> What to do: Would you please retype, exactly, the lines of the listing below between the line with "destruct (_ &&" and the line with "assert (0 <= y", inclusive?

↓

(* ===== verification/Branches.v ===== *)
(** * Branches, from the fix to the word

    A branch whose target the assembler knows is resolved by [md_apply_fix3]; one whose
    target it does not know leaves a relocation to the linker.  Both write the same
    word. *)
From S2P Require Import Prelude CInt Opcodes Elf Asm AsmPack DisSpec ElfSpec AsmSpec.
#[local] Open Scope asm_scope.

(** The operand [i] of a branch in the left container or not, and the relocation for it:
    its descriptor and the width of its field *)
Definition branch_operand (left : bool) (i : Z) (h : reloc_howto_type) (w k : Z) : Prop :=
  (left = false /\ i = ANUM8 /\ howto_at R_D10V_10_PCREL_R = Some h /\ w = 8 /\ k = 2 ^ 10) \/
  (left = true /\ i = ANUM8 /\ howto_at R_D10V_10_PCREL_L = Some h /\ w = 8 /\ k = 2 ^ 10) \/
  (left = false /\ i = ANUM16 /\ howto_at R_D10V_18_PCREL = Some h /\ w = 16 /\ k = 2 ^ 17).
Lemma branch_operand_reloc left i h w k : branch_operand left i h w k -> branch_reloc h w k.
Proof. unfold branch_reloc. intros [?|[?|?]]; tauto. Qed.

(** The fix that the assembler makes for the operand in a container *)
Definition made_fix (left : bool) (i : Z) (f : fix_state) : Prop :=
  exists e pcrel x, new_fixes left [Fixup e i pcrel 4 (get_reloc (operand_at i))] = [x] /\
    fx_reloc f = fx_r_type x /\ fx_bytes f = fx_size x.

(** Making the fix and reading its number are inverse. *)
Lemma made_fix_type left i h w k f : branch_operand left i h w k -> made_fix left i f ->
  fx_bytes f = 4 /\ exists r, fix_type (fx_reloc f) = (r, i, left) /\ insn_reloc r = true /\
    bfd_elf32_bfd_reloc_type_lookup r = Some h.
Proof.
  intros Hb (e & pcrel & x & En & Er & Es).
  destruct Hb as [(-> & -> & Eh & _)|[(-> & -> & Eh & _)|(-> & -> & Eh & _)]];
    injection En as <-; rewrite Er, Es; injection Eh as <-;
    (split; [reflexivity|]); eexists; (split; [vm_compute; reflexivity|]); by split.
Qed.

(** A word is determined by a field and the bits outside. *)
Lemma word_by_field pos w x y : 0 <= pos -> 0 <= w -> 0 <= x < 2 ^ 32 -> 0 <= y < 2 ^ 32 ->
  (x / 2 ^ pos) mod 2 ^ w = (y / 2 ^ pos) mod 2 ^ w ->
  (forall n, 0 <= n < 32 -> ~ (pos <= n < pos + w) -> Z.testbit x n = Z.testbit y n) -> x = y.
Proof.
  intros Hp Hw Hx Hy Hf Ho. apply Z.bits_inj'. intros n Hn.
  destruct (Z.ltb_spec n 32); [|by rewrite (testbit_high x 32 n), (testbit_high y 32 n) by lia].
  destruct (decide (pos <= n < pos + w)); [|apply Ho; lia].
  apply (f_equal (fun z => Z.testbit z (n - pos))) in Hf.
  rewrite !Z.mod_pow2_bits_low, !Z.div_pow2_bits in Hf by lia.
  by replace (n - pos + pos) with n in Hf by lia.
Qed.

Lemma insert_outside insn sh b v n : 0 <= sh -> 0 <= b -> sh + b <= 32 -> 0 <= n ->
  ~ (sh <= n < sh + b) ->
  Z.testbit (Z.lor insn (u32 (Z.shiftl (v mod 2 ^ b) sh))) n = Z.testbit insn n.
Proof.
  intros Hs Hb Hf Hn Ho. pose proof (Z.mod_pos_bound v (2 ^ b) ltac:(lia)) as Hv.
  rewrite Z.lor_spec. unfold u32.
  assert (Z.testbit (Z.shiftl (v mod 2 ^ b) sh mod 2 ^ 32) n = false) as ->; [|apply orb_false_r].
  destruct (Z.ltb_spec n 32); [|apply Z.mod_pow2_bits_high; lia].
  rewrite Z.mod_pow2_bits_low by lia. destruct (Z.ltb_spec n sh); [by apply Z.shiftl_spec_low|].
  rewrite Z.shiftl_spec by lia. apply (testbit_high _ b); lia.
Qed.
Lemma insert_range insn sh b v : 0 <= insn < 2 ^ 32 ->
  0 <= Z.lor insn (u32 (Z.shiftl (v mod 2 ^ b) sh)) < 2 ^ 32.
Proof. intros. apply lor_lt_pow2; [lia|done|apply u32_range]. Qed.

(** What [md_apply_fix3] comes to for a resolved branch *)
Lemma apply_branch_fix abs `{Gas} left i h w k f rel bs s :
  branch_operand left i h w k -> made_fix left i f -> fx_addsy f = None -> length bs = 4%nat ->
  0 <= rel < 2 ^ 32 -> exists f' s',
  md_apply_fix3 abs f rel bs s =
    Ok (f', bfd_putb32 (Z.lor (bfd_getb32 bs) (u32 (Z.shiftl (distance rel mod 2 ^ w) (bitpos h))))) s' /\
  fx_done f' = true /\ bfd_elf32_bfd_reloc_type_lookup (fx_reloc f') = Some h /\
  (messages s' = messages s <-> w = 16 \/ - 2 ^ (w - 1) <= distance rel < 2 ^ (w - 1)).
Proof.
  intros Hb Hm Ha Hlen Hr. destruct (made_fix_type _ _ _ _ _ _ Hb Hm) as (Esz & r & Et & Eins & Elook).
  set (o := operand_at i). set (d := distance rel).
  assert (bits o = w /\ container_shift left o = bitpos h /\ 1 <= bits o <= 16 /\
          (fits_operand o d <-> - 2 ^ (w - 1) <= d < 2 ^ (w - 1))) as (Ew & Esh & Hbits & Hfits).
  { destruct Hb as [(-> & -> & Eh & -> & _)|[(-> & -> & Eh & -> & _)|(-> & -> & Eh & -> & _)]];
      injection Eh as <-; split; [reflexivity| |reflexivity| |reflexivity|];
      (split; [reflexivity|split; [vm_compute; split; discriminate|reflexivity]]). }
  assert (Z.shiftr (s32 rel) AT_WORD_RIGHT_SHIFT = d) as Ed by (apply Z.shiftr_div_pow2; done).
  assert (- 2 ^ 31 <= d < 2 ^ 31) as Hd
    by (pose proof (wrap_signed_range 32 rel ltac:(lia)); unfold d, distance, s32 in *; zdml).
  assert (get_bytes 4 bs 0 = Some bs) as Eg.
  { unfold get_bytes. rewrite Hlen. simpl. by rewrite drop_0, <- Hlen, firstn_all. }
  unfold md_apply_fix3, fix_value. rewrite Ha. unfold abind at 1, aret at 1. rewrite Et. cbv zeta.
  rewrite Eg, Eins, Ed. cbn [fx_bytes]. rewrite Esz. simpl (4 =? 2).
  unfold abind. rewrite insert_operand_eq by (fold o; lia). fold o. rewrite Ew, Esh.
  unfold aret, put_bytes. simpl take. simpl length. rewrite (skipn_all2 bs) by (simpl; lia). rewrite app_nil_r.
  eexists _, _. split; [reflexivity|]. split; [by rewrite orb_true_r|]. split; [exact Elook|].
  rewrite <- Hfits, <- Ew, <- (check_range_exact o d) by lia. destruct (check_range _ _ _); [|done].
  split; [|done]. simpl. intros E%(f_equal (@length _)). rewrite length_app in E. simpl in E. lia.
Qed.

Lemma putb32_u32 x y : u32 x = u32 y -> bfd_putb32 x = bfd_putb32 y.
Proof.
  unfold u32, bfd_putb32, u8. intros E. rewrite !Z.shiftr_div_pow2 by lia.
  do 3 (f_equal; [zdml|]). f_equal. zdml.
Qed.

(** The word of the linker is the one of the assembler. *)
Lemma same_branch_word h w k rel x : branch_reloc h w k -> 0 <= rel < 2 ^ 32 -> 0 <= x < 2 ^ 32 ->
  field_of h w x = 0 ->
  branch_word h rel x = Z.lor x (u32 (Z.shiftl (distance rel mod 2 ^ w) (bitpos h))).
Proof.
  intros Hb Hr Hx H0. destruct (branch_reloc_fields h w k Hb) as (Hw & Hpos & Hfit & Hsrc & Hdst & _).
  assert (0 <= bitpos h) by lia. apply (word_by_field (bitpos h) w); [done|lia| | | |].
  - apply (DOIT_range h w); done || lia.
  - by apply insert_range.
  - rewrite insert_field by (done || lia). pose proof (branch_word_field h w k rel x Hb Hr Hx) as Hf.
    rewrite H0 in Hf. exact Hf.
  - intros n Hn Ho. rewrite insert_outside by lia. apply (DOIT_outside h w); done || lia.
Qed.

(** C38: The assembler and the linker agree on a branch. For the fix that the assembler
    makes for a branch in either container, [md_apply_fix3], when the target is known,
    and [bfd_perform_relocation], with the relocation that the fix stands for, write the
    same bytes; the branch in them reaches its target exactly when the distance fits the
    field. The assembler reports the distances that do not, except for 16-bit fields, the
    linker only larger ones. *)
Theorem resolve_as_link abs `{Gas} left i h w k f s e sym sec data bs :
  branch_operand left i h w k -> made_fix left i f -> fx_addsy f = None ->
  rel_howto e = h -> rel_addend e = 0 -> sym_section sym = other_section ->
  0 <= rel_address e <= in_cooked_size sec ->
  get_bytes 4 data (rel_address e) = Some bs -> 0 <= bfd_getb32 bs < 2 ^ 32 ->
  field_of h w (bfd_getb32 bs) = 0 ->
  let rel := branch_offset e sym sec in
  let fits := - 2 ^ (w - 1) <= distance rel < 2 ^ (w - 1) in
  exists f' s' bs' flag e' data',
    md_apply_fix3 abs f rel bs s = Ok (f', bs') s' /\
    fx_done f' = true /\ bfd_elf32_bfd_reloc_type_lookup (fx_reloc f') = Some h /\
    bfd_perform_relocation false e sym data sec false = Some (flag, e', data') /\
    get_bytes 4 data' (rel_address e) = Some bs' /\
    (branch_reach h w (bfd_getb32 bs') = 4 * distance rel <-> fits) /\
    (messages s' = messages s <-> w = 16 \/ fits) /\
    (flag = bfd_reloc_ok <-> - k <= distance rel < k).
Proof.
  intros Hb Hm Ha He Hadd Hs Hadr Hget Hx H0 rel fits. pose proof (branch_operand_reloc _ _ _ _ _ Hb) as Hbr.
  assert (0 <= rel < 2 ^ 32) as Hr by apply u32_range.
  assert (length bs = 4%nat) as Hlen.
  { pose proof (get_bytes_fits _ _ _ _ Hget). unfold get_bytes in Hget.
    destruct (_ && _); [|done]. injection Hget as <-. rewrite length_take, length_drop. lia. }
  destruct (apply_branch_fix abs left i h w k f rel bs s Hb Hm Ha Hlen Hr) as (f' & s' & Ef & Hd & Hl & Hmsg).
  destruct (branch_reloc_fields h w k Hbr) as (Hw & Hpos & Hfit & Hsrc & Hdst & _ & _ & _ & _ & _ & _ & Hchk).
  pose proof (perform_branch h w k e sym sec data bs Hbr He Hadd Hs Hadr Hget Hx) as Ep.
  pose proof (branch_word_field h w k rel (bfd_getb32 bs) Hbr Hr Hx) as Hfield. cbv zeta in Ep. fold rel in Ep.
  rewrite H0, Z.add_0_l in Hfield. set (y := branch_word h rel (bfd_getb32 bs)) in *.
  assert (0 <= y < 2 ^ 32) as Hy by (apply (DOIT_range h w); done || lia).
  assert (bfd_putb32 (s32 y) = bfd_putb32 y) as Ebytes by (apply putb32_u32; rewrite u32_s32; reflexivity).
  rewrite Ebytes in Ep. rewrite <- same_branch_word with (k := k) in Ef by done. fold y in Ef.
  exists f', s', (bfd_putb32 y), (branch_flag h rel), (Arelent (rel_address e) 0 h),
    (put_bytes (bfd_putb32 y) data (rel_address e)).
  split; [exact Ef|]. split; [exact Hd|]. split; [exact Hl|]. split; [exact Ep|].
  split; [apply (get_put (bfd_putb32 y)); [lia|exact (proj2 (get_bytes_fits _ _ _ _ Hget))]|].
  split; [|split; [exact Hmsg|]].
  - unfold branch_reach. rewrite bfd_getb32_putb32, u32_small, Hfield by done.
    unfold fits. rewrite <- reach_iff by lia. lia.
  - specialize (Hchk rel Hr). unfold branch_flag. by destruct (complain_on_overflow h).
Qed.

(** The branch of [link_branch_witness], 128 words ahead: the assembler reports it, the
    linker does not, and both write the branch back. *)
Definition far_fix : fix_state :=
  Fix_state None None 0 true 4 (Z.lor ANUM8 2048) false.
Lemma resolve_as_link_witness :
  exists f' s' bs' e' data',
    @md_apply_fix3 plain_gas 0 far_fix 512 (bfd_putb32 far_word) asm_start = Ok (f', bs') s' /\
    bfd_perform_relocation false far_entry far_symbol (bfd_putb32 far_word) far_section false =
      Some (bfd_reloc_ok, e', data') /\
    get_bytes 4 data' 0 = Some bs' /\ messages s' <> messages asm_start.
Proof.
  destruct (@resolve_as_link 0 plain_gas false ANUM8 howto_R 8 (2 ^ 10) far_fix asm_start far_entry
              far_symbol far_section (bfd_putb32 far_word) (bfd_putb32 far_word))
    as (f' & s' & bs' & flag & e' & data' & Ef & _ & _ & Ep & Eg & _ & Hm & Hflag).
  - left. repeat split.
  - exists zero_expr, 1, (Fix 0 4 zero_expr 1 (Z.lor ANUM8 2048)). repeat split.
  - reflexivity.
  - reflexivity.
  - reflexivity.
  - reflexivity.
  - vm_compute. split; discriminate.
  - reflexivity.
  - vm_compute. split; [discriminate|reflexivity].
  - vm_compute. reflexivity.
  - assert (flag = bfd_reloc_ok) as -> by (apply Hflag; vm_compute; split; [discriminate|reflexivity]).
    exists f', s', bs', e', data'. split; [exact Ef|]. split; [exact Ep|]. split; [exact Eg|].
    intros E. apply Hm in E as [E|[_ E]]; [discriminate E|]. vm_compute in E. discriminate E.
Defined.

↑

> Answer to the exercise:
    destruct (_ && _); [|done]. injection Hget as <-. rewrite length_take, length_drop. lia. }
  destruct (apply_branch_fix abs left i h w k f rel bs s Hb Hm Ha Hlen Hr) as (f' & s' & Ef & Hd & Hl & Hmsg).
  destruct (branch_reloc_fields h w k Hbr) as (Hw & Hpos & Hfit & Hsrc & Hdst & _ & _ & _ & _ & _ & _ & Hchk).
  pose proof (perform_branch h w k e sym sec data bs Hbr He Hadd Hs Hadr Hget Hx) as Ep.
  pose proof (branch_word_field h w k rel (bfd_getb32 bs) Hbr Hr Hx) as Hfield. cbv zeta in Ep. fold rel in Ep.
  rewrite H0, Z.add_0_l in Hfield. set (y := branch_word h rel (bfd_getb32 bs)) in *.
  assert (0 <= y < 2 ^ 32) as Hy by (apply (DOIT_range h w); done || lia).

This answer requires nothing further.